Naima, she soon discovered, was from Venezuela. She had married a social worker from whom she was now separated. Their split had been painful and bitter. Although she was an educated woman from a bohemian background (her father was a well-known actor and her stepmother was a filmmaker), she was struggling to establish herself in Swiss society. She was living in precarious circumstances in Basel, eking out a living in lowly paid jobs.

At the time, Thommen was part of a women’s film collective. “We decided to make an episode film where every director follows a woman from Switzerland in her daily life.” She chose Naima. 

Naima was working in a canteen but had the possibility to train as a nurse – and potentially to change her life.
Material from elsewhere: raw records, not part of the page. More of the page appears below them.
(** * Crossword generation as a CSP: a shallow embedding of [generate.py]

    The development follows the class [CrosswordCreator]: the domain store
    [self.domains], node consistency, [revise], [ac3], the checks and
    heuristics of the search and [backtrack] itself.  Python exceptions are
    part of the model: every operation that can raise returns an [outcome]. *)

From Stdlib Require Import List String Ascii Arith Bool Lia PeanoNat Permutation Sorted.
Import ListNotations.

(** ** Outcomes of Python code *)

(** The exceptions the modelled code can raise. *)
Inductive exn : Type :=
| KeyError
| TypeError
| IndexError
| UnboundLocalError.

(** What running a piece of code yields: a value, an exception, or
    [OutOfFuel] when a fuel-bounded loop of the model ran out of fuel. *)
Inductive outcome (A : Type) : Type :=
| Ret (a : A)
| Raise (e : exn)
| OutOfFuel.

Arguments Ret {A} a.
Arguments Raise {A} e.
Arguments OutOfFuel {A}.

Definition bind {A B : Type} (m : outcome A) (k : A -> outcome B) : outcome B :=
  match m with
  | Ret a => k a
  | Raise e => Raise e
  | OutOfFuel => OutOfFuel
  end.

Declare Scope outcome_scope.
Delimit Scope outcome_scope with outcome.
Notation "x <- m ;; k" := (bind m (fun x => k))
  (at level 61, m at next level, right associativity) : outcome_scope.
Notation "' p <- m ;; k" := (bind m (fun p => k))
  (at level 61, p pattern, m at next level, right associativity) : outcome_scope.
Open Scope outcome_scope.

(** Code that mutates [self.domains] returns the store it leaves behind
    together with its outcome: the store survives an exception. *)
Definition sbind {S A B : Type} (m : S * outcome A) (k : S -> A -> S * outcome B)
  : S * outcome B :=
  match m with
  | (s, Ret a) => k s a
  | (s, Raise e) => (s, Raise e)
  | (s, OutOfFuel) => (s, OutOfFuel)
  end.

(** ** Python containers *)

Section Dict.
Context {K V : Type}.
Variable eqb : K -> K -> bool.

(** A [dict] keeps its keys in insertion order. *)
Definition dict : Type := list (K * V).

(** [d[k]]; [None] stands for a missing key. *)
Fixpoint dict_get (d : dict) (k : K) : option V :=
  match d with
  | [] => None
  | (k', v) :: d' => if eqb k k' then Some v else dict_get d' k
  end.

(** [k in d]. *)
Definition dict_mem (d : dict) (k : K) : bool :=
  match dict_get d k with
  | Some _ => true
  | None => false
  end.

(** [d[k] = v]: an existing key keeps its place, a new one goes last. *)
Fixpoint dict_set (d : dict) (k : K) (v : V) : dict :=
  match d with
  | [] => [(k, v)]
  | (k', v') :: d' =>
      if eqb k k' then (k', v) :: d' else (k', v') :: dict_set d' k v
  end.

(** [d[k]] as an expression that raises [KeyError]. *)
Definition dict_lookup (d : dict) (k : K) : outcome V :=
  match dict_get d k with
  | Some v => Ret v
  | None => Raise KeyError
  end.
End Dict.

Arguments dict K V : clear implicits.

(** [l.pop()]: the last element and the list without it. *)
Fixpoint list_pop {A : Type} (l : list A) : option (list A * A) :=
  match l with
  | [] => None
  | a :: l' =>
      match list_pop l' with
      | None => Some ([], a)
      | Some (l'', b) => Some (a :: l'', b)
      end
  end.

(** [sorted(l)] for the order [leb]: a stable insertion sort, which is the
    list every stable sort returns. *)
Section Sorted.
Context {A : Type}.
Variable leb : A -> A -> bool.

Fixpoint insert_sorted (a : A) (l : list A) : list A :=
  match l with
  | [] => [a]
  | b :: l' => if leb a b then a :: b :: l' else b :: insert_sorted a l'
  end.

Fixpoint sorted (l : list A) : list A :=
  match l with
  | [] => []
  | a :: l' => insert_sorted a (sorted l')
  end.
End Sorted.

(** [w[k]] on a string: [IndexError] past the end. *)
Definition index (w : string) (k : nat) : outcome ascii :=
  match String.get k w with
  | Some c => Ret c
  | None => Raise IndexError
  end.

(** ** The puzzle model (class [Variable] and class [Crossword]) *)

Inductive Direction : Type := ACROSS | DOWN.

(** A slot: [Variable(i, j, direction, length)]; equality is on all four
    fields. *)
Record Var : Type := mkVar {
  var_i : nat;
  var_j : nat;
  var_direction : Direction;
  var_length : nat
}.

Definition direction_eqb (a b : Direction) : bool :=
  match a, b with
  | ACROSS, ACROSS | DOWN, DOWN => true
  | _, _ => false
  end.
The director and subject therefore decided to carry on filming. The idea was to keep the cameras rolling until Naima received her nursing diploma. 
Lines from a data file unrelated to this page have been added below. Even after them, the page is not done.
(** * nmt/train.py: the training and evaluation driver

    A shallow embedding of [src/nmt/train.py].  The driver is glue code
    around a graph-execution framework: every call that leaves the file
    (sessions, savers, iterators, the clock, the random generator, the
    model and the evaluation helpers) is recorded as an [event] in a
    trace, and its answer is supplied by a [World], an arbitrary function
    of the interaction history.  The control flow, the bookkeeping of
    statistics and the updates of the [hparams] object are those of the
    source. *)

From Stdlib Require Import ZArith List String Ascii Bool Lia.
From Stdlib Require Import Floats.SpecFloat.
From stdpp Require Import base option list gmap strings.

Local Open Scope string_scope.
Local Open Scope list_scope.
Local Open Scope Z_scope.

(** ** Python values *)

(** Python floats are IEEE binary64 numbers. *)
Definition float : Type := spec_float.

Definition prec64 : Z := 53.
Definition emax64 : Z := 1024.

Definition fzero : float := S754_zero false.
Definition fadd (a b : float) : float := SFadd prec64 emax64 a b.
Definition fsub (a b : float) : float := SFsub prec64 emax64 a b.
Definition fmul (a b : float) : float := SFmul prec64 emax64 a b.

(** [math.isnan] *)
Definition isnan (a : float) : bool :=
  match a with S754_nan => true | _ => false end.

Definition is_fzero (a : float) : bool :=
  match a with S754_zero _ => true | _ => false end.

Definition is_finf (a : float) : bool :=
  match a with S754_infinity _ => true | _ => false end.

(** [a > b] on floats: false as soon as one side is NaN. *)
Definition fgt (a b : float) : bool := SFltb b a.

(** Exceptions the driver can raise or let through. *)
Inductive exn : Type :=
| ValueError (msg : string)
| AttributeError (name : string)
| KeyError (key : string)
| NameError (name : string)
| IndexError
| TypeError
| ZeroDivisionError
| OverflowError.

(** [float(z)] for a Python int: rounded to nearest even, and an
    [OverflowError] when the int is too large for a float. *)
Definition float_of_int (z : Z) : exn + float :=
  let f := binary_normalize prec64 emax64 z 0 false in
  if is_finf f then inl OverflowError else inr f.

(** [a / b] on floats: Python raises on a zero divisor. *)
Definition float_div (a b : float) : exn + float :=
  if is_fzero b then inl ZeroDivisionError else inr (SFdiv prec64 emax64 a b).

(** [a % b] on ints: floor modulo, raising on a zero divisor. *)
Definition int_mod (a b : Z) : exn + Z :=
  if b =? 0 then inl ZeroDivisionError else inr (a mod b).

(** Truth value of an optional string ([None] and the empty string are
    falsy) and of an optional int ([None] and [0] are falsy). *)
Definition truthy_str (o : option string) : bool :=
  match o with
  | None => false
  | Some s => negb (String.eqb s EmptyString)
  end.

Definition truthy_int (o : option Z) : bool :=
  match o with
  | None => false
  | Some z => negb (z =? 0)
  end.

(** ["%s.%s" % (a, b)] *)
Definition fmt_dot (a b : string) : string := a +:+ "." +:+ b.

Fixpoint ends_with_slash (s : string) : bool :=
  match s with
  | EmptyString => false
  | String c EmptyString => Ascii.eqb c "/"%char
  | String _ s' => ends_with_slash s'
  end.

(** [os.path.join(a, b)] (posixpath). *)
Definition os_path_join (a b : string) : string :=
  if String.prefix "/" b then b
  else if String.eqb a EmptyString || ends_with_slash a then a +:+ b
  else a +:+ "/" +:+ b.

(** [l[i]] on a Python list. *)
Definition py_index {A : Type} (l : list A) (i : Z) : exn + A :=
  let n := Z.of_nat (length l) in
  let j := if i <? 0 then i + n else i in
  if (j <? 0) || (n <=? j) then inl IndexError
  else match nth_error l (Z.to_nat j) with
       | Some x => inr x
       | None => inl IndexError
       end.

(** ** The hyper-parameter object

    [hparams] is one mutable object shared by the whole run.  The driver
    writes two kinds of attributes: [epoch_step], and, through
    [setattr], the floats named ["best_" + metric].  The attributes that
    [getattr] reads by a computed name are kept in two maps keyed by the
    full attribute name: the float-valued ones (["best_" + metric]) and
    the string-valued ones (["best_" + metric + "_dir"]). *)
Record HParams : Type := mkHParams {
  log_device_placement : bool;
  out_dir : string;
  num_train_steps : Z;
  steps_per_stats : Z;
  steps_per_external_eval : option Z;
  train_prefix : string;
  dev_prefix : string;
  test_prefix : option string;
  src : string;
  tgt : string;
  src_vocab_file : string;
  tgt_vocab_file : string;
  attention : option string;
  attention_architecture : string;
  metrics : list string;
  batch_size : Z;
  infer_batch_size : Z;
  epoch_step : Z;
  sos : string;
  eos : string;
  source_reverse : bool;
  random_seed : option Z;
  num_buckets : Z;
  src_max_len : Z;
  tgt_max_len : Z;
  src_max_len_infer : Z;
  tgt_max_len_infer : Z;
  bpe_delimiter : option string;
  beam_width : Z;
  float_attrs : gmap string float;
  str_attrs : gmap string string
}.

(** The two attributes the driver writes, replaced at once. *)
Definition with_dynamic (z : Z) (fa : gmap string float) (hp : HParams)
  : HParams :=
  mkHParams (log_device_placement hp) (out_dir hp) (num_train_steps hp)
    (steps_per_stats hp) (steps_per_external_eval hp) (train_prefix hp)
    (dev_prefix hp) (test_prefix hp) (src hp) (tgt hp) (src_vocab_file hp)
    (tgt_vocab_file hp) (attention hp) (attention_architecture hp)
    (metrics hp) (batch_size hp) (infer_batch_size hp) z (sos hp) (eos hp)
    (source_reverse hp) (random_seed hp) (num_buckets hp) (src_max_len hp)
    (tgt_max_len hp) (src_max_len_infer hp) (tgt_max_len_infer hp)
    (bpe_delimiter hp) (beam_width hp) fa (str_attrs hp).

(** [hparams.epoch_step = z] *)
Definition set_epoch_step (z : Z) (hp : HParams) : HParams :=
  with_dynamic z (float_attrs hp) hp.

(** [setattr(hparams, name, v)] for a float attribute. *)
Definition set_float_attr (name : string) (v : float) (hp : HParams)
  : HParams :=
  with_dynamic (epoch_step hp) (<[name := v]> (float_attrs hp)) hp.

(** Attribute names built by the driver. *)
Definition best_attr (metric : string) : string := "best_" +:+ metric.
Definition best_dir_attr (metric : string) : string :=
  "best_" +:+ metric +:+ "_dir".

(** ** Calls that leave the file *)

(** [tf.contrib.learn.ModeKeys], also used to name the three graphs,
    sessions and models. *)
Inductive mode : Type := TRAIN | EVAL | INFER.

(** The model classes [train] chooses from. *)
Inductive model_class : Type := Model | AttentionModel | GNMTModel.

(** Opaque framework values. *)
Definition Summary : Type := string.
Definition NmtOutputs : Type := list (list string).
Definition Scores : Type := gmap string float.

(** The tuple returned by [train_model.train(train_sess)], without its
    first component. *)
Record StepResult : Type := mkStepResult {
  step_loss : float;
  step_predict_count : Z;
  step_summary : Summary;
  step_global_step : Z;
  step_word_count : Z;
  step_batch_size : Z
}.

Inductive step_outcome : Type :=
| OutOfRangeError
| StepOk (r : StepResult).

(** Arguments of [iterator_utils.get_iterator]. *)
Record IteratorArgs : Type := mkIteratorArgs {
  it_batch_size : Z;
  it_sos : string;
  it_eos : string;
  it_source_reverse : bool;
  it_random_seed : option Z;
  it_num_buckets : Z;
  it_src_max_len : Z;
  it_tgt_max_len : Z;
  it_skip_count : bool
}.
“It was really special for me,” the director says of the collaboration. Naima wasn’t just the subject of the movie but had a creative role too. “She is a character who belongs in cinema!”

The documentary opens in striking fashion with a beautifully shot sequence showing Naima plunging into water.

“My goal was that we would create a very subjective [view] of her experience in daily life and how she sees our world…and also the inner perspectives were very important. Naima told me about how it was when she had her depression, when she was really down, and how she felt. She said it was like you are in this swimming pool, you jump, and you just go down and down. We decided to use this image she talks about and stage it [to give] this inner perspective.”

The reason for the depression becomes obvious in the film. Naima is an ebullient, warm-hearted character who, as a trainee nurse, loved to talk to patients. Her superiors, though, were suspicious of her. She was far too open and too emotional for their liking. She lacked the typical Swiss reserve and formality. Despite her hard work, she therefore ended up failing her training course. 

“It is definitely something I often encounter in our society: People find it difficult to empathise with other perspectives. Especially when it’s the perspective of an ‘outside,’” Thommen reflects on the attitude of her instructors. “I think the reason for this is that you would then have to question your own point of view and possibly admit that you make mistakes yourself in one case or another. By not thinking about how a migrant like Naima 

experiences the world, you can make yourself comfortable in your privileged situation.” 

The director herself was born in Switzerland. “I had a totally different background to Naima. All doors were open,” she says of the opportunities given to her but denied to migrants like Naima as “a woman of colour with a foreign accent.”

Thommen describes Naima as an “inspirational” figure. “She looks everyone in the eye and doesn’t think in terms of class.” Her behaviour doesn’t change regardless of the person she is dealing with. Whether it’s the CEO of a company or a poor migrant worker, she’ll treat them both with the same openness and respect.

The hospital administrators were initially open and friendly to the documentary crew. Their attitude changed when Naima began to have trouble with her instructor – and when she appealed against the decision to fail her as a trainee. “In their eyes, she was too warm-hearted to the patients, too unprofessional in her relationships.”

The hospital’s case against her was very flimsy – as proved when she won her appeal. 

“I also think that many people are not even aware of this way of thinking, but that these are our own blind spots that we have to deal with if we want to say goodbye to our Eurocentric world view,” Thommen says of the bias and entrenched attitudes which almost destroyed Naima’s dream of a nursing career.

Although the film focuses on Naima, we also spend time with her teenage son Luke and daughter, Layla. The son proves to be a screen natural, “like his mother.” At one stage, he also shows his abilities as a rap artist. 

At first, there is a wariness between Luke, who has previously been living with his father, and his mum. “The more and more he got close to Naima, [the more] he opened up to us.”

And, yes, the family has seen the film. Naima is “very into it. She loves it.”

Thommen received several awards for her debut film Neuland (2013), also looking at the plight of migrants in Switzerland. She is already embarking on a new documentary project, Deconstructing Caesar, which is currently at the research stage. “It’s about digging in the past,” the director explains., revealing that the new doc will touch on the legacy of colonialism. “But it’s very difficult to talk about…”

Naima will be released in Switzerland by First Hand Films in March 2025.